Atteindre la neutralité carbone ne constitue plus l’ultime objectif. Pour véritablement freiner le changement climatique, il est impératif d'extraire activement le dioxyde de carbone de notre atmosphère. Dans ce domaine, l’entreprise suisse Climeworks se distingue comme une pionnière, ouvrant la voie avec ses technologies innovantes de capture directe de l’air. Toutefois, ces premières générations d’« aspirateurs à CO2 » se heurtent à des défis majeurs : leur consommation énergétique élevée et un coût encore prohibitif.

Zu Stein gewordenes CO2. Climeworks arbeitet mit dem isländischen Unternehmen Carbfix zusammen. Carbfix bringt das CO₂ in den Untergrund, wo es durch einen natürlichen Prozess mit Basalt­gestein reagiert und sich in Stein verwandelt. | © Climeworks
Le CO₂ transformé en pierre. Climeworks collabore avec l’entreprise islandaise Carbfix, laquelle injecte le CO₂ dans le sous-sol où il réagit avec le basalte à travers un processus naturel et se transforme en pierre.

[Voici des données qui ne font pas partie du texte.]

(** ** Every map has its trie *)

Lemma descend_facts k t :
  canon [] t -> length k = 32%nat ->
  exists c te, descend 0 k t = (c, te) /\ plug_all c te = t /\
    (te = E \/ exists k' v', te = L k' v') /\ pos [] c `prefix_of` key_bits k.
Proof.
  intros Hc Hk. pose proof (descend_plug 0 k t) as Hp. pose proof (descend_end 0 k t) as He.
  pose proof (descend_pos [] k t Hc Hk (prefix_nil _)) as Hpos. cbn [length] in Hpos.
  destruct (descend 0 k t) as [c te]. by exists c, te.
Qed.

Lemma canon_exists m : keys_ok m -> exists t, canon [] t /\ contents t = m.
Proof.
  induction m as [|k v m Hm IH] using map_ind; intros Hk.
  { by exists E. }
  apply map_Forall_insert in Hk as [[Hlk Hlv] Hk]; [|done].
  destruct (IH Hk) as (t & Hc & <-).
  destruct (descend_facts k t Hc Hlk) as (c & te & _ & Hp & Hte & Hpos).
  rewrite <- Hp in Hc. exists (plug_all (grow k c te) (L k v)).
  split; [by apply grow_canon|]. by rewrite grow_contents, Hp.
Qed.

Lemma smt_spec m : keys_ok m -> canon [] (smt m) /\ contents (smt m) = m.
Proof. intros (t & Hc & Hm)%canon_exists. by rewrite (smt_unique t m). Qed.

(** ** Deletion *)

(** A leaf moved up along its path, past placeholder siblings. *)
Fixpoint lift (c : list (bool * trie)) (t : trie) : trie :=
  match c with
  | (b, E) :: c' => lift c' t
  | _ => plug_all c t
  end.

(** The trie left when the subtree at the end of the path is removed. *)
Definition shrink (c : list (bool * trie)) : trie :=
  match c with
  | (b, L k v) :: c' => lift c' (L k v)
  | _ => plug_all c E
  end.

Lemma canon_L_up p q k v : p `prefix_of` q -> canon q (L k v) -> canon p (L k v).
Proof. intros Hp (? & ? & ?). split_and!; [done..|]. by etrans. Qed.

Lemma lift_facts c k v :
  sides_canon [] c -> canon (pos [] c) (L k v) ->
  exists c1 c2, c = c1 ++ c2 /\ Forall (fun x => x.2 = E) c1 /\
    lift c (L k v) = plug_all c2 (L k v) /\ canon [] (plug_all c2 (L k v)) /\
    match c2 with [] => True | x :: _ => x.2 <> E end.
Proof.
  induction c as [|[b sib] c IH]; intros Hs Hc.
  { exists [], []. split_and!; [done..|exact Hc|done]. }
  destruct Hs as [Hsib Hs]. rewrite pos_cons in Hc.
  destruct (decide (sib = E)) as [->|Hne].
  - destruct IH as (c1 & c2 & -> & H1 & H2 & H3 & H4); [done| |].
    { eapply canon_L_up; [|done]. by apply prefix_app_r. }
    exists ((b, E) :: c1), c2. split_and!; [done|by constructor|done..].
  - exists [], ((b, sib) :: c). split_and!; [done|done| | |done].
    + cbn [lift]. by destruct sib.
    + rewrite plug_all_cons. apply plug_canon_big; [done| |].
      * apply plug_canon. split_and!; [done|done|]. cbn. destruct sib; cbn in *; [done|lia|lia].
      * rewrite plug_size. cbn. destruct sib; cbn in *; [done|lia|lia].
Qed.

Lemma side_map_placeholders c : Forall (fun x => x.2 = E) c -> side_map c = ∅.
Proof.
  induction 1 as [|[b sib] c Hx _ IH]; [done|]. cbn [side_map snd] in *. subst. cbn [contents].
  by rewrite IH, map_empty_union.
Qed.

(** The sibling of a small subtree is not a placeholder. *)
Lemma first_sibling te b sib c' :
  canon [] (plug_all ((b, sib) :: c') te) -> (tsize te <= 1)%nat ->
  sib <> E /\ canon (pos [] c' ++ [negb b]) sib /\ sides_canon [] c'.
Proof.
  rewrite plug_all_cons. intros [Hs Hp]%plug_canon_inv Hte.
  apply plug_canon in Hp as (_ & Hsib & Hsz). split_and!; [|done|done].
  intros ->. cbn in Hsz. lia.
Qed.

Lemma shrink_facts c te :
  canon [] (plug_all c te) -> (tsize te <= 1)%nat ->
  canon [] (shrink c) /\ contents (shrink c) = side_map c.
Proof.
  intros Hc Hte. destruct c as [|[b sib] c']; [done|].
  destruct (first_sibling te b sib c' Hc Hte) as (Hne & Hsib & Hs).
  cbn [shrink]. destruct sib as [|k v|l r]; [done|..].
  - destruct (lift_facts c' k v) as (c1 & c2 & -> & H1 & -> & H3 & _); [done| |].
    { eapply canon_L_up; [|done]. by apply prefix_app_r. }
    split; [done|]. rewrite (contents_plug_all _ _ _ H3). cbn [contents side_map snd].
    by rewrite side_map_app, (side_map_placeholders _ H1), map_empty_union.
  - assert (Hcan : canon [] (plug_all ((b, B l r) :: c') E)).
    { rewrite plug_all_cons. destruct Hsib as (? & ? & ?). apply plug_canon_big; [done| |].
      - apply plug_canon. split_and!; [done|done|]. cbn. lia.
      - rewrite plug_size. cbn. lia. }
    split; [done|]. rewrite (contents_plug_all _ _ _ Hcan). cbn [contents].
    by rewrite map_empty_union.
Qed.
Lemma shrink_contents c k v :
  canon [] (plug_all c (L k v)) -> contents (shrink c) = delete k (contents (plug_all c (L k v))).
Proof.
  intros Hc. rewrite (proj2 (shrink_facts c (L k v) Hc ltac:(cbn; lia))).
  rewrite (contents_plug_all _ _ _ Hc). cbn [contents]. rewrite delete_union, delete_singleton_eq.
  rewrite map_empty_union, delete_id; [done|].
  apply plug_canon_inv in Hc as [Hs (_ & _ & Hp)]. by eapply side_map_off.
Qed.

Par le passé, lorsque des nouvelles concernant les compagnies aériennes suisses figuraient sur les titres des journaux, il ne s’agissait pas toujours de bonnes nouvelles. Début mars, c’était différent. Swiss venait de présenter ses chiffres pour 2023 – les meilleurs de l’histoire de l’entreprise. Mais le bénéfice record de plus de 700 millions de francs n’était qu’une note marginale : « Vols climatiquement neutres : Swiss mise sur un 'aspirateur' à CO2 », titrait le Tagi. Notre compagnie aérienne veut offrir à ses passagers la possibilité de faire filtrer le CO2 émis par leur vol dans l’atmosphère. Pour ce faire, elle a signé un contrat de coopération avec Climeworks. Cette entreprise zurichoise est pionnière dans le domaine du Direct Air Capture (DAC). Le dioxyde de carbone est filtré dans l’air : des ventilateurs aspirent l’air dans un collecteur. Là, il passe à travers un filtre qui retient les particules de dioxyde de carbone. Lorsque le filtre est entièrement rempli de CO2, le collecteur se ferme et est chauffé à environ 100 °C. Le dioxyde de carbone est alors évacué, libéré, capté et stocké sous terre.

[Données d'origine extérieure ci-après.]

(* ===== verification/SparseProofs.v ===== *)
(** * Correctness of the sparse Merkle tree

    The operations of Sparse, on a storage that behaves like a map, refine a finite map: the
    tree always is the compact trie of the map (SparseTrie), and the storage holds exactly the
    nodes of that trie. *)

From Stdlib Require Import Strings.Byte.
From S2P Require Import Prelude Merkle Sparse SparseTrie.
Import Sparse.

(** ** Storage edits *)

Inductive edit : Type :=
| Ins (h : Bytes32) (pr : Primitive)
| Del (h : Bytes32).

#[export] Instance edit_eq_dec : EqDecision edit.
Proof. solve_decision. Defined.

Definition apply_edit (v : gmap Bytes32 Primitive) (e : edit) : gmap Bytes32 Primitive :=
  match e with Ins h pr => <[h := pr]> v | Del h => delete h v end.

(** The edits performed on a storage, one after the other. *)
Fixpoint runs {S} `{StorageMutate S} (es : list edit) (s s' : S) : Prop :=
  match es with
  | [] => s = s'
  | Ins h pr :: es => exists s1, st_insert s h pr = Ok s1 /\ runs es s1 s'
  | Del h :: es => exists s1, st_remove s h = Ok s1 /\ runs es s1 s'
  end.

(** A storage whose insertions succeed. *)
Class InsertStorage (S : Type) `{StorageMutate S} : Prop :=
  insert_total : forall (s : S) h pr, exists s', st_insert s h pr = Ok s'.

(** A storage that behaves like a map. *)
Class MapStorage (S : Type) `{StorageMutate S} : Type := {
  view : S -> gmap Bytes32 Primitive;
  get_view s h : st_get s h = Ok (view s !! h);
  insert_view s h pr :
    exists s', st_insert s h pr = Ok s' /\ view s' = <[h := pr]> (view s);
  remove_view s h : exists s', st_remove s h = Ok s' /\ view s' = delete h (view s)
}.

#[export] Instance storage_map_laws : MapStorage (gmap Bytes32 Primitive).
Proof.
  refine {| view s := s |}; [done|intros; by eexists..].
Defined.

#[export] Instance map_storage_insert S `{MapStorage S} : InsertStorage S.
Proof. intros s h pr. destruct (insert_view s h pr) as (s' & ? & _). eauto. Qed.
#[export] Instance empty_storage_insert : InsertStorage EmptyStorage.
Proof. intros s h pr. by eexists. Qed.
#[export] Instance vector_storage_insert : InsertStorage VectorStorage.
Proof. intros s h pr. by eexists. Qed.

Section Runs.
Context {S : Type} `{StorageMutate S}.
Implicit Types (s : S) (es : list edit).

Lemma runs_app es1 es2 s1 s2 s3 : runs es1 s1 s2 -> runs es2 s2 s3 -> runs (es1 ++ es2) s1 s3.
Proof.
  revert s1. induction es1 as [|[] es1 IH]; intros s1; cbn; [by intros ->|..];
    intros (s' & ? & ?) ?; eauto.
Qed.

Lemma runs_view `{!MapStorage S} es s s' : runs es s s' -> view s' = foldl apply_edit (view s) es.
Proof.
  revert s. induction es as [|[h pr|h] es IH]; intros s; cbn; [by intros ->|..];
    intros (s1 & E1 & ->%IH).
  - destruct (insert_view s h pr) as (s2 & E2 & Hv). congruence.
  - destruct (remove_view s h) as (s2 & E2 & Hv). congruence.
Qed.
End Runs.

Definition ins_only (es : list edit) : Prop := forall h, Del h ∉ es.
Definition functional (es : list edit) : Prop :=
  forall h p1 p2, Ins h p1 ∈ es -> Ins h p2 ∈ es -> p1 = p2.

(** What a sequence of edits leaves: deletions of [ds] first, then edits whose insertions are
    consistent and are not deleted among themselves. *)
Lemma edits_lookup es v h :
  functional es -> (forall h pr, Ins h pr ∈ es -> Del h ∉ es) ->
  (forall pr, Ins h pr ∈ es -> foldl apply_edit v es !! h = Some pr) /\
  (Del h ∈ es -> foldl apply_edit v es !! h = None) /\
  ((forall pr, Ins h pr ∉ es) -> Del h ∉ es -> foldl apply_edit v es !! h = v !! h).
Proof.
  induction es as [|e es IH] using rev_ind; intros Hf Hd.
  { split_and!; [by intros ? ?%not_elem_of_nil|by intros ?%not_elem_of_nil|done]. }
  rewrite foldl_app. cbn [foldl]. unfold functional in *.
  setoid_rewrite elem_of_app in Hf. setoid_rewrite elem_of_app in Hd.
  setoid_rewrite list_elem_of_singleton in Hf. setoid_rewrite list_elem_of_singleton in Hd.
  setoid_rewrite elem_of_app. setoid_rewrite list_elem_of_singleton.
  destruct IH as (IH1 & IH2 & IH3); [by eauto|by intros h' pr Hi Hx; eapply Hd; eauto|].
  destruct e as [h' pr'|h']; cbn [apply_edit]; (destruct (decide (h = h')) as [<-|Hne];
    [rewrite ?lookup_insert_eq, ?lookup_delete_eq
    |rewrite ?lookup_insert_ne, ?lookup_delete_ne by done]).
  - split_and!; [intros pr Hi; f_equal; eapply Hf; eauto|intros Hx; exfalso; eapply Hd; eauto|].
    intros Hn. exfalso. eapply Hn. eauto.
  - split_and!; [naive_solver..|intros Hn Hn']. apply IH3; [intros pr Hp; eapply Hn; eauto|auto].
  - split_and!; [intros pr Hi; exfalso; eapply Hd; eauto|done|]. intros _ Hn. exfalso. eauto.
  - split_and!; [naive_solver..|intros Hn Hn']. apply IH3; [intros pr Hp; eapply Hn; eauto|auto].
Qed.

Lemma dels_lookup ds v h :
  foldl apply_edit v (Del <$> ds) !! h = if decide (h ∈ ds) then None else v !! h.
Proof.
  revert v. induction ds as [|d ds IH]; intros v.
  { rewrite decide_False; [done|]. apply not_elem_of_nil. }
  cbn. rewrite IH. destruct (decide (h ∈ ds)); [by rewrite decide_True by (by right)|].
  destruct (decide (h = d)) as [<-|Hne].
  - rewrite decide_True by (by left). apply lookup_delete_eq.
  - rewrite decide_False by (by rewrite elem_of_cons; intros [?|?]).
    by rewrite lookup_delete_ne by done.
Qed.

(** ** Reading a path *)

Section Proofs.
Context `{Sha256} (U : list byte -> Prop) (HU : collision_free U).
Context {S : Type} `{MapStorage S}.
Implicit Types (s : S) (t : trie) (c : list (bool * trie)).

(** The storage has the nodes of the trie. *)
Definition holds (p : list bool) t s : Prop :=
  forall h pr, on_node p t h pr -> view s !! h = Some pr.

Lemma node_try_from_tnode d t : t <> E -> node_try_from (node_to_primitive (tnode d t)) = Ok (tnode d t).
Proof. by destruct t. Qed.

Lemma child_at_spec p t s n b key :
  hashed U t -> holds (p ++ [b]) t s -> is_leaf n = false -> key = root_hash t ->
  child_at s n key = Ok (tnode (Datatypes.S (length p)) t).
Proof.
  intros Ht Hh Hn ->. unfold child_at. rewrite Hn. case_decide as Hz.
  { by rewrite (root_hash_zero U HU t Ht Hz). }
  assert (Hne : t <> E) by (by intros ->).
  rewrite get_view, (Hh _ _ (on_node_here _ _ Hne)). cbn [omap_err obind ok_or].
  rewrite node_try_from_tnode by done. cbn. do 2 f_equal. rewrite length_app. cbn. lia.
Qed.

Lemma get_instruction_bit k d (b : bool) :
  key_bits k !! d = Some b -> get_instruction k (Z.of_nat d) = Some (side_of_bit b).
Proof. intros Hb. unfold get_instruction. rewrite get_bit_spec, Nat2Z.id by lia. by rewrite Hb. Qed.

Lemma pnodes_snoc p c b sib t :
  pnodes p (c ++ [(b, sib)]) t =
  pnodes (p ++ [b]) c t ++ [tnode (length p) (plug (b, sib) (plug_all c t))].
Proof.
  revert t. induction c as [|x c IH]; intros t.
  - cbn. by rewrite Nat.add_0_r.
  - cbn [pnodes app]. rewrite IH, plug_all_cons, !length_app. cbn. f_equal. f_equal. lia.
Qed.

Lemma path_iter_spec fuel p k t s sk :
  canon p t -> hashed U t -> holds p t s -> length k = 32%nat -> p `prefix_of` key_bits k ->
  (256 <= fuel + length p)%nat ->
  exists l,
    collect_path (path_iter fuel s k (Ok (tnode (length p) t), Ok sk) (Z.of_nat (length p))) = Ok l /\
    let '(c, te) := descend (length p) k t in
    reverse l.*1 = tnode (length p + length c) te :: pnodes p c te /\
    reverse l.*2 = side_hashes c ++ [sk].
Proof.
  revert fuel p sk. induction t as [|k' v'|l IHl r IHr]; intros fuel p sk Hc Hu Hh Hk Hp Hf.
  { exists [(Placeholder, sk)]. by destruct fuel. }
  { exists [(tnode (length p) (L k' v'), sk)].
    by destruct fuel. }
  pose proof (canon_B_depth _ _ _ Hc) as Hd.
  destruct (key_bit k (length p) Hk Hd) as [b Hb].
  destruct fuel as [|fuel]; [lia|]. cbn [path_iter fst].
  change (is_node (tnode (length p) (B l r))) with true. cbn iota.
  rewrite (get_instruction_bit _ _ _ Hb). cbn [descend]. rewrite Hb. cbn [default from_option id].
  set (ch := if b then r else l). set (sib := if b then l else r).
  assert (Hch : canon (p ++ [b]) ch /\ hashed U ch /\ holds (p ++ [b]) ch s).
  { destruct Hc as (? & ? & _), Hu as (_ & ? & ?). subst ch.
    destruct b; split_and!; try done; intros h pr Hn; apply Hh, on_node_B; auto. }
  destruct Hch as (Hcc & Hcu & Hchh).
  assert (IH : exists l0,
    collect_path (path_iter fuel s k (Ok (tnode (Datatypes.S (length p)) ch), Ok (root_hash sib))
      (Z.of_nat (length p) + 1)) = Ok l0 /\
    let '(c, te) := descend (Datatypes.S (length p)) k ch in
    reverse l0.*1 = tnode (Datatypes.S (length p) + length c) te :: pnodes (p ++ [b]) c te /\
    reverse l0.*2 = side_hashes c ++ [root_hash sib]).
  { replace (Z.of_nat (length p) + 1) with (Z.of_nat (length (p ++ [b])))
      by (rewrite length_app; cbn; lia).
    replace (Datatypes.S (length p)) with (length (p ++ [b])) by (rewrite length_app; cbn; lia).
    pose proof (prefix_snoc _ _ _ Hp Hb) as Hp'. subst ch.
    destruct b; [apply IHr|apply IHl]; try done; rewrite length_app; cbn; lia. }
  destruct IH as (l0 & Hl0 & Hdesc).
  exists ((tnode (length p) (B l r), sk) :: l0). split.
  - assert (Hpi : forall side, side = side_of_bit b ->
      match side with
      | Left => path_iter fuel s k (left_child s (tnode (length p) (B l r)),
          right_child_key (tnode (length p) (B l r))) (Z.of_nat (length p) + 1)
      | Right => path_iter fuel s k (right_child s (tnode (length p) (B l r)),
          left_child_key (tnode (length p) (B l r))) (Z.of_nat (length p) + 1)
      end = path_iter fuel s k (Ok (tnode (Datatypes.S (length p)) ch), Ok (root_hash sib))
          (Z.of_nat (length p) + 1)).
    { intros side ->. subst ch sib. destruct b; cbn [side_of_bit]; f_equal;
        unfold left_child, right_child; f_equal; by eapply child_at_spec. }
    cbn [collect_path omap_err obind]. rewrite (Hpi _ eq_refl), Hl0. done.
  - destruct (descend (Datatypes.S (length p)) k ch) as [c te] eqn:Ed.
    assert (Hplug : plug_all c te = ch).
    { pose proof (descend_plug (Datatypes.S (length p)) k ch) as Hpl. by rewrite Ed in Hpl. }
    destruct Hdesc as [Hr1 Hr2]. rewrite !fmap_cons, !reverse_cons, Hr1, Hr2. cbn beta iota zeta. cbn [fst snd]. split.
    + rewrite pnodes_snoc, Hplug, length_app. cbn [length app]. f_equal; [f_equal; lia|].
      f_equal. subst ch sib. by destruct b.
    + unfold side_hashes. by rewrite fmap_app.
Qed.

Climeworks a développé ce concept jusqu’à sa commercialisation et a mis en service la première usine DAC au monde en 2021. L’usine, baptisée « Orca », est implantée en Islande. Elle peut filtrer et stocker chaque année environ 4'000 tonnes de CO2 dans l’air. Cela correspond à peu près à la quantité produite par 1'400 passagers qui font l’aller-retour entre Zurich et New York. Peu, si l’on considère qu’en 2023, plus de 2,6 millions de passagers ont décollé de Zurich pour l’Amérique du Nord ou y sont arrivés.

Une gigatonne d’ici 2050

Mais « Orca » ne doit être qu’un début. Climeworks met actuellement en service sa deuxième installation en Islande : « Mammoth » doit être neuf fois plus performante qu’Orca. Pour Climeworks, Mammoth est une nouvelle étape sur la voie d’objectifs ambitieux : d’ici 2030, l'entreprise veut filtrer chaque année une mégatonne de CO2 de l’air, et même une gigatonne d’ici 2050. Climeworks n’est pas seule : selon l’Agence internationale de l’énergie (AIE), il existe actuellement 27 installations de filtrage du dioxyde de carbone dans l’air. La plupart d’entre elles sont toutefois des installations expérimentales.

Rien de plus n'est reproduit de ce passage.